Nothing of the sort is pleaded in the Complaint. The only action cited is the plaintiffs’ consent to the Cloudbreak BCA.219 But “[i]t is not enough that the defendant[s] received a benefit from the activities of the plaintiff[s].”220
Because the plaintiffs have not established all elements of their unjust enrichment claim, it is dismissed.
III. CONCLUSION
The defendants’ motions to dismiss are granted. The court lacks personal jurisdiction over Continental, requiring the dismissal of Count IV in full and Count VIII as to Continental. Count II is dismissed for lack of standing. Counts I, III, V, and VII (in part) are dismissed as untimely. Count VI, the remainder of Count VII, and Count VIII are dismissed for failure to state a claim.

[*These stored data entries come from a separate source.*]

(* ===== verification/Snapshot.v ===== *)
(** Snapshot isolation of the database, for every interleaving.

    A [World] is the shared store with what the transactions know of their
    locks.  [world_step] splits the database's calls where other threads may
    run in between: locking, writing under the lock, drawing the commit
    timestamp, releasing the locks, leaving the active set; the log may move at
    any point.  Each step is one of the abstract machine [SiModel], or none.
    Checkpoints and garbage collection while transactions run are not steps:
    Anomalies.v shows what they can break. *)

From Stdlib Require Import ZArith Lia List Bool.
From S2P Require Import Prelude Common WalRecord Wal Engine Mvcc LockManager TxnManager Isolation TxnEngine Database SiModel.
From coqutil Require Import Byte.
From stdpp Require Import base gmap list strings sets sorting relations.
#[local] Open Scope Z_scope.

(** ** The manager, abstractly *)

Definition span (x : Transaction) : Z * option Z := (begin_ts_of x, commit_ts_of x).

Definition core_of (m : TransactionManager) : Core :=
  mkCore (next_txn_id m) (span <$> active_txns m) (next_ts m) (committed_txns m) (uncommitted_txns m)
    (aborted_txns m) (checkpoint_ts m).

(** Transactions read as of their begin. *)
Definition reads_at_begin (m : TransactionManager) : Prop :=
  map_Forall (fun _ x => read_ts x = begin_ts_of x) (active_txns m).

(** The manager moved from [m] to [m'], which is [c] abstractly. *)
Definition moves (m m' : TransactionManager) (c : Core) : Prop :=
  core_of m' = c /\ lock_manager m' = lock_manager m /\ (reads_at_begin m -> reads_at_begin m').

(** ** Worlds *)

Section world.
Context {E : Type} `{StorageEngine E} (crc32 : bytes -> Z).

Record World := mkWorld {
  w_store : @Store E;
  w_waiting : gmap Z (bytes * LockMode * Z);
  w_held : held_locks;
  w_doomed : gset Z
}.

Definition w_mgr (w : World) : TransactionManager := st_mgr (w_store w).
Definition w_engine (w : World) : E := st_engine (w_store w).
Definition sys_of (w : World) : Sys := mkSys (lock_manager (w_mgr w)) (w_waiting w) (w_held w).
Definition si_of (w : World) (vs : list version) : Si := mkSi (core_of (w_mgr w)) (w_doomed w) (w_held w) vs.

Definition with_store (w : World) (s : @Store E) : World := mkWorld s (w_waiting w) (w_held w) (w_doomed w).
Definition with_sys (w : World) (y : Sys) : World :=
  mkWorld (mkStore (w_engine w) (st_wal (w_store w)) (with_locks (locks y) (w_mgr w)))
    (waiting y) (held y) (w_doomed w).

This case is dismissed with prejudice.
219 See Pls.’ Answering Br. 63. The plaintiffs also say that Edwards benefitted Katz by voting for the transaction in his capacity as a Cloudbreak Board member. Id. Edwards is not suing in that capacity. 220 MetCap, 2007 WL 1498989, at *6 (quoting Michele Pommier Models, Inc. v. Men Women N.Y. Model Mgmt., Inc., 14 F. Supp. 2d 331, 338 (S.D.N.Y.1998), aff’d, 173 F.3d 845 (2d Cir. 1999)).